#### Problem to work on
After locating the line with "set (p := (inject_Z" in the data that follows, return it and every later line exactly, up to and including the line with "assert (Hsum : (x".

#### Dataset entries
(** Adding the amount of one more day to a sum keeps it near the exact sum,
    with two more roundings. *)
Lemma nearTotal_step (cost K exact x : Q) (c : nat) :
  (2 ^ (-1000) <= cost)%Q ->
  (unitRoundoff <= K)%Q -> (2 * K <= 1)%Q ->
  nearTotal cost K exact x ->
  nearTotal cost (K + unitRoundoff) (exact + inject_Z (Z.of_nat c) * cost)
            (round64 (x + round64 (inject_Z (Z.of_nat c) * cost))).
Proof.
  intros Hnormal HK1 HK2 Hnear.
  assert (Hcost : (0 < cost)%Q)
    by (apply (Qlt_le_trans _ (2 ^ (-1000))); [apply Qpower2_pos | exact Hnormal]).
  set (p := (inject_Z (Z.of_nat c) * cost)%Q).
  set (a := round64 p).
  assert (Hp : (p == 0 /\ a == 0)%Q \/
               (cost <= p /\ p * (1 - unitRoundoff) <= a <= p * (1 + unitRoundoff))%Q).
  { destruct c as [|c].
    - left. assert (Hz : (p == 0)%Q) by (unfold p; simpl; ring).
      split; [exact Hz|]. unfold a. rewrite (round64_zero p Hz). reflexivity.
    - right.
      assert (H1 : (1 <= inject_Z (Z.of_nat (S c)))%Q).
      { change 1%Q with (inject_Z 1). rewrite <- Zle_Qle. lia. }
      assert (Hge : (cost <= p)%Q).
      { unfold p. rewrite <- (Qmult_1_l cost) at 1. apply Qmult_le_compat_r; lra. }
      split; [exact Hge|]. apply round64_relative. right.
      apply (half_cost_normal cost); [exact Hnormal | lra]. }
  change unitRoundoff with (1 # 9007199254740992)%Q in *.
  assert (Hsums : (0 <= exact -> 0 <= p -> exact * (1 - K) <= x <= exact * (1 + 2 * K) ->
                   p * (1 - (1 # 9007199254740992)) <= a <= p * (1 + (1 # 9007199254740992)) ->
                   cost <= exact + p ->
                   (exact + p) * (1 - (K + (1 # 9007199254740992)))
                   <= round64 (x + a)
                   <= (exact + p) * (1 + 2 * (K + (1 # 9007199254740992))))%Q).
  { intros HS0 Hp0 Hx Ha Hge.
    assert (HSK : (0 <= exact * K)%Q) by (apply Qmult_le_0_compat; lra).
    assert (HSK2 : (exact * K <= exact * (1 # 2))%Q).
    { rewrite !(Qmult_comm exact). apply Qmult_le_compat_r; lra. }
    assert (HpK : (p * (1 # 9007199254740992) <= p * K)%Q).
    { rewrite !(Qmult_comm p). apply Qmult_le_compat_r; lra. }
    assert (HpK2 : (p * K <= p * (1 # 2))%Q).
    { rewrite !(Qmult_comm p). apply Qmult_le_compat_r; lra. }
    assert (Hsum : (x + a == 0 \/ 2 ^ (-1022) <= x + a)%Q).
    { right. apply (half_cost_normal cost); [exact Hnormal | lra]. }
    pose proof (round64_relative (x + a) Hsum) as Hr.
    change unitRoundoff with (1 # 9007199254740992)%Q in Hr.
    lra. }
  destruct Hnear as [[HS Hx]|[HS Hx]]; destruct Hp as [[Hp0 Ha]|[Hpc Ha]].
  - left. split; [lra|]. rewrite round64_zero; [reflexivity | lra].
  - right. split; [lra|]. apply Hsums; (lra || (rewrite HS, Hx; lra)).
  - right. split; [lra|]. apply Hsums; (lra || (rewrite Hp0, Ha; lra)).
  - right. split; [lra|]. apply Hsums; lra.
Qed.

Lemma nearTotal_compat (cost K K' exact exact' x : Q) :
  (K == K')%Q -> (exact == exact')%Q -> nearTotal cost K exact x -> nearTotal cost K' exact' x.
Proof.
  intros HK HS [[H1 H2]|[H1 H2]]; [left|right].
  - split; [rewrite <- HS; exact H1 | exact H2].
  - rewrite <- HK, <- HS. split; assumption.
Qed.

Lemma nearTotal_fold (cost : Q) (counts : list nat) (K exact x : Q) :
  (2 ^ (-1000) <= cost)%Q ->
  (unitRoundoff <= K)%Q ->
  (2 * (K + inject_Z (Z.of_nat (List.length counts)) * unitRoundoff) <= 1)%Q ->
  nearTotal cost K exact x ->
  nearTotal cost (K + inject_Z (Z.of_nat (List.length counts)) * unitRoundoff)
            (exact + inject_Z (Z.of_nat (list_sum counts)) * cost)
            (fold_left (fun sum c => round64 (sum + round64 (inject_Z (Z.of_nat c) * cost)))
                       counts x).
Proof.
  intros Hnormal. revert K exact x.
  induction counts as [|c counts IH]; intros K exact x HK1 HK2 Hnear.
  - cbn [fold_left List.length]. apply (nearTotal_compat cost K _ exact _); [| |exact Hnear];
      try change (list_sum (@nil nat)) with 0%nat; change (inject_Z (Z.of_nat 0)) with 0%Q; ring.
  - cbn [fold_left].
    assert (Hu : (0 < unitRoundoff)%Q) by reflexivity.
    assert (Hlen : (0 <= inject_Z (Z.of_nat (List.length counts)))%Q).
    { change 0%Q with (inject_Z 0). rewrite <- Zle_Qle. lia. }
    assert (Hlen' : (inject_Z (Z.of_nat (List.length (c :: counts)))
                     == inject_Z (Z.of_nat (List.length counts)) + 1)%Q).
    { cbn [List.length]. rewrite Nat2Z.inj_succ, <- Z.add_1_r, inject_Z_plus. reflexivity. }
    assert (Hsum' : (inject_Z (Z.of_nat (list_sum (c :: counts)))
                     == inject_Z (Z.of_nat c) + inject_Z (Z.of_nat (list_sum counts)))%Q).
    { change (list_sum (c :: counts)) with (c + list_sum counts)%nat.
      rewrite Nat2Z.inj_add, inject_Z_plus. reflexivity. }
    rewrite Hlen' in HK2.
    assert (Hprod : (0 <= inject_Z (Z.of_nat (List.length counts)) * unitRoundoff)%Q)
      by (apply Qmult_le_0_compat; lra).
    apply (nearTotal_compat cost
             (K + unitRoundoff + inject_Z (Z.of_nat (List.length counts)) * unitRoundoff) _
             (exact + inject_Z (Z.of_nat c) * cost
              + inject_Z (Z.of_nat (list_sum counts)) * cost) _).
    + rewrite Hlen'. ring.
    + rewrite Hsum'. ring.
    + apply IH.
      * lra.
      * lra.
      * apply nearTotal_step; [exact Hnormal | lra | lra | exact Hnear].
Qed.

Lemma totalSpent_of_counts (cost : Q) (periodData : list DailySpending.t) (start : Q) :
  (forall r, In r periodData ->
             DailySpending.amount r
             = round64 (inject_Z (Z.of_nat (DailySpending.count r)) * cost)) ->
  fold_left (fun sum day => round64 (sum + DailySpending.amount day)) periodData start
  = fold_left (fun sum c => round64 (sum + round64 (inject_Z (Z.of_nat c) * cost)))
              (map DailySpending.count periodData) start.
Proof.
  revert start. induction periodData as [|day periodData IH]; intros start Hall; [reflexivity|].
  cbn [fold_left map]. rewrite (Hall day (or_introl eq_refl)).
  apply IH. intros r Hr. apply Hall. right. exact Hr.
Qed.
(** X7.  The tolerance enters the test through its square only: the
    opposite tolerance gives the same result. *)
Theorem tolerance_sign_is_ignored (sum_X sum_X2 ntrials rtol : float)
    (maxtrials : Z) :
  is_converged sum_X sum_X2 ntrials (- rtol) maxtrials
  = is_converged sum_X sum_X2 ntrials rtol maxtrials.
Proof.
  rewrite !is_converged_unfold. unfold relative_error_met.
  by rewrite mul_opp_opp.
Qed.

(** Not-a-number propagates through the operations and fails every
    comparison. *)
Lemma SFltb_nan_l (y : spec_float) : SFltb S754_nan y = false.
Proof. reflexivity. Qed.

Lemma SFltb_nan_r (x : spec_float) : SFltb x S754_nan = false.
Proof. by destruct x. Qed.

Lemma SFdiv_nan_l (y : spec_float) : SF64div S754_nan y = S754_nan.
Proof. reflexivity. Qed.

Lemma SFdiv_nan_r (x : spec_float) : SF64div x S754_nan = S754_nan.
Proof. by destruct x. Qed.

Lemma SFmul_nan_l (y : spec_float) : SF64mul S754_nan y = S754_nan.
Proof. reflexivity. Qed.

Lemma SFsub_nan_l (y : spec_float) : SF64sub S754_nan y = S754_nan.
Proof. reflexivity. Qed.

Lemma SFsub_nan_r (x : spec_float) : SF64sub x S754_nan = S754_nan.
Proof. by destruct x. Qed.
Lemma step_timer_discipline now e w w' :
  timer_discipline w -> step now e w = Some w' -> timer_discipline w'.
Proof.
  intros [Harm Hidx] (w1 & Htr & -> & Hclock)%step_inv.
  assert (Forall (armed_by now) (sims w)) as Harm'.
  { eapply Forall_impl; [exact Harm|]. intros pc. by apply armed_by_mono. }
  unfold timer_discipline in *. cbn.
  destruct e; cbv beta iota delta [transition] in Htr.
  - by injection Htr as <-.
  - by injection Htr as <-.
  - by injection Htr as <-.
  - destruct (isAnalyzing (st w)); [done|]. injection Htr as <-.
    unfold handleAnalyze.
    destruct (file (st w)); [|done].
    destruct (String.eqb _ _); [done|].
    destruct (simulateAgentProgress _ _ _) as [s2 pc] eqn:Hsim. cbn.
    apply sim_stages_armed in Hsim. split.
    + apply Forall_app. split; [done|]. constructor; [|done].
      destruct pc; cbn; [lia|done].
    + rewrite live_app. intros [_ Hl]%app_eq_nil. by destruct pc.
  - destruct (sims w !! k) as [[i start wt armed|]|] eqn:Hk; try done.
    case_match; [|done].
    destruct (sim_wake _ _ _ _ _ _) as [s' pc] eqn:Hw.
    injection Htr as <-. cbn.
    apply sim_wake_armed in Hw. split.
    + apply Forall_insert; [done|]. destruct pc; cbn; [lia|done].
    + intros Hl. apply (live_after_wake _ _ _ _ Hk) in Hl. by subst pc.
  - destruct (narrate _ _) as [s'|] eqn:Hn; [|done].
    injection Htr as <-. cbn.
    apply narrate_frame in Hn as (_&_&_&_&_&Hi&_).
    split; [done|]. intros Hl. rewrite Hi. by apply Hidx.
  - destruct (resume _ _) as [o'|]; [|done].
    pose proof (settle_index o' (st w)) as Hi.
    destruct (settle o' (st w)) as [s' pc].
    injection Htr as <-. cbn in *.
    split; [done|]. intros Hl. rewrite Hi. by apply Hidx.
  - destruct (resume _ _) as [o'|]; [|done].
    pose proof (settle_index o' (st w)) as Hi.
    destruct (settle o' (st w)) as [s' pc].
    injection Htr as <-. cbn in *.
    split; [done|]. intros Hl. rewrite Hi. by apply Hidx.
Qed.

Lemma exec_invariant (P : World -> Prop) :
  (forall now e w w', P w -> step now e w = Some w' -> P w') ->
  forall tr w w', P w -> exec tr w = Some w' -> P w'.
Proof.
  intros Hstep. induction tr as [|[now e] tr IH]; intros w w' HP; cbn.
  - by intros [= <-].
  - destruct (step now e w) as [w1|] eqn:Hs; [|done]. eauto.
Qed.

Lemma exec_isolated_invariant (P : World -> Prop) :
  (forall now e w w',
     P w -> isolated e w = true -> step now e w = Some w' -> P w') ->
  forall tr w w', P w -> exec_isolated tr w = Some w' -> P w'.
Proof.
  intros Hstep. induction tr as [|[now e] tr IH]; intros w w' HP; cbn.
  - by intros [= <-].
  - destruct (isolated e w) eqn:Hiso; [|done].
    destruct (step now e w) as [w1|] eqn:Hs; [|done]. eauto.
Qed.

Lemma isolated_stage_discipline tr w :
  exec_isolated tr initial_world = Some w -> stage_discipline w.
Proof.
  apply (exec_isolated_invariant _ step_stage_discipline).
  intros j k a b Ha Hb Hra. cbn in Ha.
  destruct j as [|[|[|j]]]; cbn in Ha; try done;
    injection Ha as <-; discriminate Hra.
Qed.
(** ** [class Attribute : public std::vector<GLfloat>]

    The inherited vector is the buffer of the attribute, [N * components]
    values, element after element.  The members kept are the ones the
    statistics of [initGLData] use; the OpenGL buffer, the context and the
    signal are outside the model.  [GLfloat] values are only compared here
    ([std::min], [std::max]), never computed with: they are read as reals.

    A vector access checks no bounds and an integer division no divisor:
    [None] stands for an access outside the vector or a division by zero. *)

Record Attribute : Type := mkAttribute {
  buffer : list R;
  _components : nat;
  _dataUpdates : nat;
  _minVals : list R;
  _maxVals : list R
}.

Definition components (a : Attribute) : nat := _components a.

(** [size() / _components] *)
Definition num_elements (a : Attribute) : option nat :=
  if (_components a =? 0)%nat then None
  else Some (List.length (buffer a) / _components a)%nat.

(** [v[k]] read and written, and [std::vector<GLfloat>(v.begin(), v.begin() + n)]. *)
Definition read (v : list R) (k : nat) : option R := nth_error v k.

Definition write (v : list R) (k : nat) (x : R) : option (list R) :=
  if (k <? List.length v)%nat
  then Some (firstn k v ++ x :: skipn (S k) v)
  else None.

Definition range_copy (v : list R) (n : nat) : option (list R) :=
  if (n <=? List.length v)%nat then Some (firstn n v) else None.

Fixpoint for_opt {A : Type} (idx : list nat) (body : nat -> A -> option A)
  (a : A) : option A :=
  match idx with
  | [] => Some a
  | i :: rest =>
      match body i a with
      | Some a' => for_opt rest body a'
      | None => None
      end
  end.

(** The body of the inner loop, on the pair [(_minVals, _maxVals)]:
    with [x] the value of the buffer at [i * comps + j],
    [_minVals[j] = std::min(_minVals[j], x);
     _maxVals[j] = std::max(_minVals[j], x);] *)
Definition update_statistics (d : list R) (comps i j : nat)
  (st : list R * list R) : option (list R * list R) :=
  let (mins, maxs) := st in
  match read mins j, read d (i * comps + j) with
  | Some m, Some x =>
      match write mins j (Rmin m x) with
      | Some mins' =>
          match read mins' j with
          | Some m' =>
              match write maxs j (Rmax m' x) with
              | Some maxs' => Some (mins', maxs')
              | None => None
              end
          | None => None
          end
      | None => None
      end
  | _, _ => None
  end.
(** ** Declarations the source takes from other files

    [lexer.hh] declares the lexeme kinds and the capacity of the pushback
    ring; it is not among the sources.  The kinds are taken as parameters,
    with what the source relies on: the named kinds are distinct from one
    another and from every character code, and [lexEOF], being a [case]
    label next to them in [ystatement] and [yconnection], differs from the
    punctuation characters tested there. *)

Class LexerHeader := {
  lexEOF : Z;
  lexIdent : Z;
  lexVariable : Z;
  lexArrow : Z;
  lex2Colon : Z;
  lex2Bar : Z;
  lex3Dot : Z;
  lexTunnel : Z;
  lexElementclass : Z;
  lexRequire : Z;
  TCIRCLE_SIZE : Z;
  lex_kinds_distinct :
    NoDup [lexEOF; lexIdent; lexVariable; lexArrow; lex2Colon; lex2Bar; lex3Dot;
           lexTunnel; lexElementclass; lexRequire];
  lex_kinds_not_char :
    Forall (fun k => 256 <= k)
      [lexIdent; lexVariable; lexArrow; lex2Colon; lex2Bar; lex3Dot;
       lexTunnel; lexElementclass; lexRequire];
  lexEOF_not_punct : Forall (fun c => lexEOF <> c) [44; 59; 91; 123; 125];
  TCIRCLE_SIZE_ge : 2 <= TCIRCLE_SIZE
}.

(** [confparse.hh] and [variableenv.hh]: the argument splitter and friends,
    and the variable environment of compound expansion. *)
Class Collaborators := {
  cp_unquote : string -> string;
  (** [cp_integer(s, &n)]: [None] when it returns false *)
  cp_integer : string -> option Z;
  (** [cp_argvec(s, args)] on an empty [args] *)
  cp_argvec : string -> list string;
  (** [cp_word(s, &w)]: [None] when it returns false *)
  cp_word : string -> option string;
  VariableEnvironment : Type;
  (** [VariableEnvironment()] *)
  ve_empty : VariableEnvironment;
  (** [ve.enter(other)] *)
  ve_enter_env : VariableEnvironment -> VariableEnvironment -> VariableEnvironment;
  (** [ve.limit_depth(d)] *)
  ve_limit_depth : Z -> VariableEnvironment -> VariableEnvironment;
  (** [ve.enter(formals, actuals, depth)] *)
  ve_enter : list string -> list string -> Z -> VariableEnvironment -> VariableEnvironment;
  ve_depth : VariableEnvironment -> Z;
  ve_interpolate : VariableEnvironment -> string -> string;
  (** the index [Router::add_element] returns, given the calls the router
      received already and the arguments of this one *)
  router_add_element_index :
    list (option Element * string * string * string) ->
    option Element -> string -> string -> string -> Z;
  (** the indeterminate value of the local [port1] of [yconnection], which
      the source reads before it has assigned it when a chain stops at its
      first element *)
  indeterminate_port1 : Z
}.
(** * spla-schedule: the voting, confirmation and calendar-export logic

    A shallow embedding of the three variants of [App.tsx]:
    - the in-memory variant (no persistence),
    - the localStorage variant,
    - the shared variant mirrored from a Supabase table.

    JavaScript strings are sequences of UTF-16 code units, objects used
    as maps are finite maps, [Date] values are their time value in
    milliseconds since the epoch. *)

From Stdlib Require Import ZArith NArith Lia String Ascii.
From stdpp Require Import base decidable option countable finite list gmap.

Local Open Scope Z_scope.

(** ** Members *)

(** [const members = ["Teru", "Rino", "Shunya", "Yaan"] as const].
    The local variants name the same four members by their Japanese
    labels ([memberLabel] in the shared variant). *)
Inductive Member : Type := Teru | Rino | Shunya | Yaan.

Definition members : list Member := [Teru; Rino; Shunya; Yaan].

#[global] Instance Member_eq_dec : EqDecision Member.
Proof. solve_decision. Defined.

Definition Member_to_nat (m : Member) : nat :=
  match m with Teru => 0 | Rino => 1 | Shunya => 2 | Yaan => 3 end%nat.

Definition Member_of_nat (n : nat) : option Member :=
  match n with
  | 0 => Some Teru | 1 => Some Rino | 2 => Some Shunya | 3 => Some Yaan
  | _ => None
  end%nat.

#[global] Program Instance Member_countable : Countable Member :=
  inj_countable Member_to_nat Member_of_nat _.
Next Obligation. by intros []. Qed.

#[global] Program Instance Member_finite : Finite Member :=
  {| enum := members |}.
Next Obligation. by apply (bool_decide_unpack _). Qed.
Next Obligation. intros []; by apply (bool_decide_unpack _). Qed.

(** ** Votes *)

(** [type Vote = "no" | "if" | "yes"]; the middle state ["if"] is the
    "maybe" of the documentation. *)
Inductive Vote : Type := Vno | Vif | Vyes.

#[global] Instance Vote_eq_dec : EqDecision Vote.
Proof. solve_decision. Defined.

(** [const voteCycle: Vote[] = ["no", "if", "yes"]]. *)
Definition voteCycle : list Vote := [Vno; Vif; Vyes].

(** [Array.prototype.indexOf]: the first index holding [x], or [-1].
    The searched value may be [undefined] (a missing key), which no
    array element equals. *)
Fixpoint indexOf_from {A} `{EqDecision A} (l : list A) (x : A) (i : Z) : Z :=
  match l with
  | [] => -1
  | y :: l' => if decide (y = x) then i else indexOf_from l' x (i + 1)
  end.

Definition indexOf {A} `{EqDecision A} (l : list A) (x : option A) : Z :=
  match x with
  | Some v => indexOf_from l v 0
  | None => -1
  end.

(** [arr[i]] for a numeric index: [undefined] outside the array. *)
Definition array_get {A} (l : list A) (i : Z) : option A :=
  if 0 <=? i then l !! Z.to_nat i else None.

(** [voteCycle[(voteCycle.indexOf(current) + 1) % voteCycle.length]];
    JavaScript's [%] takes the sign of the dividend ([Z.rem]). *)
Definition nextVote (current : option Vote) : option Vote :=
  array_get voteCycle
    (Z.rem (indexOf voteCycle current + 1) (Z.of_nat (length voteCycle))).
(** * pymazda: the authenticated, encrypted request pipeline of [connection.py]

    A shallow embedding of [pymazda/connection.py] (class [Connection]) and
    the properties of its key manager, session manager and retry pipeline.

    Python values that arrive from the network are dynamically typed; they
    are kept as [json] values.  A [str] is held as the bytes of its UTF-8
    encoding, so [s.encode()] and [b.decode("utf-8")] leave it as it is.  Methods that only read [self] are functions
    of the [Connection] record returning a [result]; the [async] methods,
    which mutate [self] and talk to the transport, live in a state and
    exception monad over [state].  The self-recursive methods take fuel. *)

From Stdlib Require Import ZArith QArith Qround List String Ascii Bool Lia.
From Stdlib Require Import Btauto.
From Stdlib Require Import DecimalString.
Import ListNotations.

Set Warnings "-register-all".
Local Open Scope string_scope.
Local Open Scope Z_scope.

(** ** Python values *)

(** What [json.loads] and [response.json()] produce.  A number is a Python
    [int] or [float]; both are rationals, and Python compares them exactly. *)
Inductive json : Type :=
| JNull
| JBool (b : bool)
| JNum (q : Q)
| JStr (s : string)
| JArr (items : list json)
| JObj (fields : list (string * json)).

(** A Python [dict] with string keys, in insertion order. *)
Definition pydict := list (string * json).

(** The exceptions of [pymazda.exceptions] and the built-in ones the module
    can raise.  [pymazda/exceptions.py] is not among the sources: its five
    classes are the names imported at the top of [connection.py], and they
    are taken as unrelated, so that an [except] clause naming one of them
    catches that one only.  [ExternalError] stands for whatever a library
    call raises ([aiohttp.ClientError], [json.JSONDecodeError],
    [binascii.Error], [ValueError] of a cipher), of whatever class. *)
Inductive exn : Type :=
| MazdaException (msg : string)
| MazdaAPIEncryptionException (msg : string)
| MazdaAuthenticationException (msg : string)
| MazdaAccountLockedException (msg : string)
| MazdaTokenExpiredException (msg : string)
| TypeError
| KeyError (key : string)
| ExternalError (what : string).

(** The value of a Python expression: a value or a raised exception. *)
Inductive result (A : Type) : Type :=
| Ok (a : A)
| Err (e : exn).
Arguments Ok {A} a.
Arguments Err {A} e.

Definition rbind {A B} (r : result A) (k : A -> result B) : result B :=
  match r with
  | Ok a => k a
  | Err e => Err e
  end.

Declare Scope result_scope.
Delimit Scope result_scope with result.
Notation "x <-- r ;;; k" := (rbind r (fun x => k))
  (at level 61, r at next level, right associativity) : result_scope.

(** [d[key]] *)
Fixpoint dict_get (d : pydict) (key : string) : result json :=
  match d with
  | [] => Err (KeyError key)
  | (k, v) :: rest => if String.eqb k key then Ok v else dict_get rest key
  end.

(** [v[key]] for a string [key]: only a [dict] can be subscripted by one. *)
Definition getitem (v : json) (key : string) : result json :=
  match v with
  | JObj d => dict_get d key
  | _ => Err TypeError
  end.

(** [v == s] for a string literal [s] *)
Definition eq_str (v : json) (s : string) : bool :=
  match v with
  | JStr s' => String.eqb s' s
  | _ => false
  end.

(** [v == n] for an integer literal [n]; [True == 1] and [False == 0]. *)
Definition eq_int (v : json) (n : Z) : bool :=
  match v with
  | JNum q => Qeq_bool q (inject_Z n)
  | JBool b => Z.eqb (if b then 1 else 0) n
  | _ => false
  end.

(** [v <= t] for a float [t]: defined on numbers, a [TypeError] otherwise. *)
Definition le_float (v : json) (t : Q) : result bool :=
  match v with
  | JNum q => Ok (Qle_bool q t)
  | JBool b => Ok (Qle_bool (inject_Z (if b then 1 else 0)) t)
  | _ => Err TypeError
  end.

(** [a + b] where [a] is a [str]: concatenation, a [TypeError] when [b] is
    anything else. *)
Definition str_add (a : string) (b : json) : result string :=
  match b with
  | JStr s => Ok (a ++ s)
  | _ => Err TypeError
  end.

(** [v is None] *)
Definition is_none (v : json) : bool :=
  match v with
  | JNull => true
  | _ => false
  end.

(** [v is None or v == ""] *)
Definition none_or_empty (v : json) : bool :=
  is_none v || eq_str v "".

(** The same test on an argument that the callers pass as [str] or [None]. *)
Definition arg_none_or_empty (v : option string) : bool :=
  match v with
  | None => true
  | Some s => String.eqb s ""
  end.

Definition arg_str (v : option string) : string :=
  match v with
  | None => ""
  | Some s => s
  end.

(** ** Strings *)

(** [s[k:]] for [k >= 0] *)
Fixpoint slice_from (k : nat) (s : string) : string :=
  match k, s with
  | O, _ => s
  | S k', String _ s' => slice_from k' s'
  | S _, EmptyString => EmptyString
  end.

(** [s[:k]] for [k >= 0] *)
Fixpoint slice_to (k : nat) (s : string) : string :=
  match k, s with
  | O, _ => EmptyString
  | S k', String c s' => String c (slice_to k' s')
  | S _, EmptyString => EmptyString
  end.

(** [s[a:b]] for [0 <= a <= b] *)
Definition slice (a b : nat) (s : string) : string :=
  slice_to (b - a) (slice_from a s).

Definition upper_char (c : ascii) : ascii :=
  let n := nat_of_ascii c in
  if (Nat.leb 97 n && Nat.leb n 122)%bool then ascii_of_nat (n - 32) else c.

Definition lower_char (c : ascii) : ascii :=
  let n := nat_of_ascii c in
  if (Nat.leb 65 n && Nat.leb n 90)%bool then ascii_of_nat (n + 32) else c.

Fixpoint map_string (f : ascii -> ascii) (s : string) : string :=
  match s with
  | EmptyString => EmptyString
  | String c s' => String (f c) (map_string f s')
  end.

(** [s.upper()] and [s.lower()]; the module applies them to timestamps and
    hex digests only, where the ASCII rule is the whole rule. *)
Definition upper (s : string) : string := map_string upper_char s.
Definition lower (s : string) : string := map_string lower_char s.

Fixpoint prefixb (p s : string) : bool :=
  match p, s with
  | EmptyString, _ => true
  | String a p', String b s' => Ascii.eqb a b && prefixb p' s'
  | String _ _, EmptyString => false
  end.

#### Exercise answer
  set (p := (inject_Z (Z.of_nat c) * cost)%Q).
  set (a := round64 p).
  assert (Hp : (p == 0 /\ a == 0)%Q \/
               (cost <= p /\ p * (1 - unitRoundoff) <= a <= p * (1 + unitRoundoff))%Q).
  { destruct c as [|c].
    - left. assert (Hz : (p == 0)%Q) by (unfold p; simpl; ring).
      split; [exact Hz|]. unfold a. rewrite (round64_zero p Hz). reflexivity.
    - right.
      assert (H1 : (1 <= inject_Z (Z.of_nat (S c)))%Q).
      { change 1%Q with (inject_Z 1). rewrite <- Zle_Qle. lia. }
      assert (Hge : (cost <= p)%Q).
      { unfold p. rewrite <- (Qmult_1_l cost) at 1. apply Qmult_le_compat_r; lra. }
      split; [exact Hge|]. apply round64_relative. right.
      apply (half_cost_normal cost); [exact Hnormal | lra]. }
  change unitRoundoff with (1 # 9007199254740992)%Q in *.
  assert (Hsums : (0 <= exact -> 0 <= p -> exact * (1 - K) <= x <= exact * (1 + 2 * K) ->
                   p * (1 - (1 # 9007199254740992)) <= a <= p * (1 + (1 # 9007199254740992)) ->
                   cost <= exact + p ->
                   (exact + p) * (1 - (K + (1 # 9007199254740992)))
                   <= round64 (x + a)
                   <= (exact + p) * (1 + 2 * (K + (1 # 9007199254740992))))%Q).
  { intros HS0 Hp0 Hx Ha Hge.
    assert (HSK : (0 <= exact * K)%Q) by (apply Qmult_le_0_compat; lra).
    assert (HSK2 : (exact * K <= exact * (1 # 2))%Q).
    { rewrite !(Qmult_comm exact). apply Qmult_le_compat_r; lra. }
    assert (HpK : (p * (1 # 9007199254740992) <= p * K)%Q).
    { rewrite !(Qmult_comm p). apply Qmult_le_compat_r; lra. }
    assert (HpK2 : (p * K <= p * (1 # 2))%Q).
    { rewrite !(Qmult_comm p). apply Qmult_le_compat_r; lra. }
    assert (Hsum : (x + a == 0 \/ 2 ^ (-1022) <= x + a)%Q).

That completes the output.